Prompt:
Reproduce the entries from their first line up to and including the line with "(Customer.email c') /\". Leave out everything after it.

----------

(** C4: an update_customer invocation whose data is an object (or is left
    out).  When the lookup finds no customer under the id, it fails with the
    404 of a missing customer and changes nothing; when SQLite cannot hold
    the id, it fails with OverflowError instead and changes nothing.  When
    it returns, the record returned is the stored record of that customer,
    with the same id and creation time, and each of name, email and status
    holds the value supplied for it when data has the key and the old
    content otherwise; the other customers are untouched.  Any key of data
    that is not one of the three is dropped: two data objects with the same
    three fields give the same outcome.  When data has none of the three,
    the invocation returns the record of an existing customer as it was, and
    the database is unchanged. *)
Theorem update_customer_applies_known_fields {rt : Runtime}
    (now : string) (args : list (string * value)) (w : world)
    (cid : Z) (data : list (string * value)) :
  int (get args "customer_id") = Return cid ->
  or_else (get args "data") (VDict []) = VDict data ->
  let outcome := call_tool now (mk_invocation "update_customer" args) w in
  (get_customer (db w) cid = Return None ->
     outcome = (Raise (HTTPException 404 "Customer not found for update"),
                mk_world (db w) (event_queue w) (streams w) (S (storage_calls w)))) /\
  (in_int64 cid = false ->
     outcome = (Raise OverflowError,
                mk_world (db w) (event_queue w) (streams w) (S (storage_calls w)))) /\
  (forall r : payload, fst outcome = Return r ->
     exists c c' : Customer.row,
       get_customer (db w) cid = Return (Some c) /\
       r = OneCustomer c' /\
       get_customer (db (snd outcome)) cid = Return (Some c') /\
       Customer.id c' = Customer.id c /\
       Customer.created_at c' = Customer.created_at c /\
       Spec.applied data "name" (Customer.name c) (Customer.name c') /\
       Spec.applied data "email" (Customer.email c) (Customer.email c') /\
       Spec.applied data "status" (Customer.status c) (Customer.status c') /\
       (forall other, other <> cid ->
          get_customer (db (snd outcome)) other = get_customer (db w) other)) /\
  (forall (args' : list (string * value)) (data' : list (string * value)),
     int (get args' "customer_id") = Return cid ->
     or_else (get args' "data") (VDict []) = VDict data' ->
     filter (fun kv => is_allowed (fst kv)) data' = filter (fun kv => is_allowed (fst kv)) data ->
     call_tool now (mk_invocation "update_customer" args') w = outcome) /\
  (forall c : Customer.row,
     get_customer (db w) cid = Return (Some c) ->
     filter (fun kv => is_allowed (fst kv)) data = [] ->
     fst outcome = Return (OneCustomer c) /\ db (snd outcome) = db w).
Proof.
  intros Hint Hdata outcome.
  assert (Hrun := update_customer_runs now args w cid (VDict data) Hint Hdata).
  fold outcome in Hrun.
  repeat split.
  - intros Habs. rewrite Hrun, (modify_customer_absent _ _ _ Habs). reflexivity.
  - intros Hout. rewrite Hrun, (modify_customer_out_of_range _ _ _ Hout). reflexivity.
  - intros r Hr. rewrite Hrun in *.
    destruct (get_customer (db w) cid) as [[c |] | e] eqn:Hc.
    + pose proof (modify_customer_present (db w) cid data c Hc) as Hp.
      destruct (modify_customer (db w) cid (VDict data)) as [[[c' |] | e] d'];
        simpl in *; try discriminate; try contradiction.
      injection Hr as <-.
      destruct Hp as (H1 & H2 & _ & _ & _ & _ & H3 & H4 & H5 & H6 & H7 & _).
      exists c, c'. repeat split; assumption.
    + rewrite (modify_customer_absent _ _ _ Hc) in Hr. discriminate.
    + apply get_customer_raises in Hc. destruct Hc as [Hout _].
      rewrite (modify_customer_out_of_range _ _ _ Hout) in Hr. discriminate.
  - intros args' data' Hint' Hdata' Hsame.
    rewrite (update_customer_runs now args' w cid (VDict data') Hint' Hdata'), Hrun.
    now rewrite (modify_customer_drops_unknown (db w) cid data data' Hsame).
  - pose proof (modify_customer_present (db w) cid data c H) as Hp.
    rewrite Hrun.
    destruct (modify_customer (db w) cid (VDict data)) as [[[c' |] | e] d'];
      simpl in *; try contradiction.
    + destruct Hp as (_ & _ & _ & _ & _ & _ & _ & _ & _ & _ & _ & Hsame).
      destruct (Hsame H0) as [-> _]. reflexivity.
    + destruct Hp as [_ Hne]. contradiction.
  - pose proof (modify_customer_present (db w) cid data c H) as Hp.
    rewrite Hrun.
    destruct (modify_customer (db w) cid (VDict data)) as [[[c' |] | e] d'];
      simpl in *; try contradiction.
    + destruct Hp as (_ & _ & _ & _ & _ & _ & _ & _ & _ & _ & _ & Hsame).
      destruct (Hsame H0) as [_ ->]. reflexivity.
    + destruct Hp as [_ Hne]. contradiction.
Qed.
Lemma four_exact_turns (cw : bool) (v : Vector3.t) :
  Vector3.eqv (turns (exactTurn cw) 4 v) v.
Proof.
  destruct v as [a b c]. destruct cw; simpl; unfold Vector3.eqv; simpl;
    repeat split; ring.
Qed.

Lemma turnError_four (eps : Q) : turnError eps 4 == (1 + eps) ^ 4 - 1.
Proof. simpl. ring. Qed.

(** Four turns, each within [eps] of the exact quarter turn, bring a vector
    back within [(1 + eps)^4 - 1] of itself. *)
Lemma four_turns_close (cw : bool) (R : Vector3.t -> Vector3.t) (eps : Q) (v : Vector3.t) :
  0 <= eps ->
  (forall v, Vector3.norm (Vector3.sub (R v) (exactTurn cw v)) <= eps * Vector3.norm v) ->
  Vector3.norm (Vector3.sub (turns R 4 v) v) <= ((1 + eps) ^ 4 - 1) * Vector3.norm v.
Proof.
  intros Heps Hacc. apply norm_le_iff.
  pose proof (turns_error cw R eps 4 v Heps Hacc) as H.
  destruct (four_exact_turns cw v) as (Ex & Ey & Ez).
  unfold within in *. cbn [Vector3.sub Vector3.x Vector3.y Vector3.z] in *.
  rewrite <- (turnError_four eps).
  rewrite Ex, Ey, Ez in H. exact H.
Qed.

(** ** Rotations run to their end *)

Section RotationFacts.

Variable rot : AxisAngle.

Lemma startRotation_accepted (cw : bool) (s : Shape.t) :
  fst (Shape.startRotation rot cw s) = Returns true ->
  rotationOf rot cw s (snd (Shape.startRotation rot cw s)).
Proof.
  unfold Shape.startRotation.
  destruct (Shape.isRotating s); [discriminate|].
  match goal with |- context [Shape.newPositions rot ?a ?b] =>
    destruct (Shape.newPositions rot a b) as [ps|]; [|discriminate] end.
  destruct (negb _); [discriminate|].
  intros _. cbn [snd]. unfold rotationOf.
  match goal with |- context [Shape.updateBlockPositions rot ?a] =>
    destruct (updateBlockPositions_fields rot a)
      as (_ & _ & _ & -> & -> & _ & -> & _);
    rewrite (offsets_updateBlockPositions rot a) end.
  split; [reflexivity|]. left. repeat split.
Qed.

Lemma gravityStep_keeps (t : Q) (s : Shape.t) :
  let s' := Shape.gravityStep rot t s in
  Shape.isRotating s' = Shape.isRotating s /\
  Shape.targetRotation s' = Shape.targetRotation s /\
  Shape.rotationAxis s' = Shape.rotationAxis s /\
  offsets s' = offsets s.
Proof.
  cbv zeta. unfold Shape.gravityStep.
  destruct (Qle_bool _ _); [|repeat split; reflexivity].
  match goal with |- context [Shape.updateBlockPositions rot ?a] =>
    destruct (updateBlockPositions_fields rot a)
      as (_ & _ & _ & -> & -> & _ & -> & _);
    rewrite (offsets_updateBlockPositions rot a) end.
  destruct (Shape.wouldCollide _ _ _).
  - destruct (snapToGrid_fields rot s)
      as (_ & _ & Hr & Ha & _ & Ht & _ & _ & _ & _ & _ & Ho).
    cbn. unfold offsets in *. cbn. repeat split; assumption.
  - repeat split; reflexivity.
Qed.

----------

Answer to this problem:
(** C4: an update_customer invocation whose data is an object (or is left
    out).  When the lookup finds no customer under the id, it fails with the
    404 of a missing customer and changes nothing; when SQLite cannot hold
    the id, it fails with OverflowError instead and changes nothing.  When
    it returns, the record returned is the stored record of that customer,
    with the same id and creation time, and each of name, email and status
    holds the value supplied for it when data has the key and the old
    content otherwise; the other customers are untouched.  Any key of data
    that is not one of the three is dropped: two data objects with the same
    three fields give the same outcome.  When data has none of the three,
    the invocation returns the record of an existing customer as it was, and
    the database is unchanged. *)
Theorem update_customer_applies_known_fields {rt : Runtime}
    (now : string) (args : list (string * value)) (w : world)
    (cid : Z) (data : list (string * value)) :
  int (get args "customer_id") = Return cid ->
  or_else (get args "data") (VDict []) = VDict data ->
  let outcome := call_tool now (mk_invocation "update_customer" args) w in
  (get_customer (db w) cid = Return None ->
     outcome = (Raise (HTTPException 404 "Customer not found for update"),
                mk_world (db w) (event_queue w) (streams w) (S (storage_calls w)))) /\
  (in_int64 cid = false ->
     outcome = (Raise OverflowError,
                mk_world (db w) (event_queue w) (streams w) (S (storage_calls w)))) /\
  (forall r : payload, fst outcome = Return r ->
     exists c c' : Customer.row,
       get_customer (db w) cid = Return (Some c) /\
       r = OneCustomer c' /\
       get_customer (db (snd outcome)) cid = Return (Some c') /\
       Customer.id c' = Customer.id c /\
       Customer.created_at c' = Customer.created_at c /\
       Spec.applied data "name" (Customer.name c) (Customer.name c') /\
       Spec.applied data "email" (Customer.email c) (Customer.email c') /\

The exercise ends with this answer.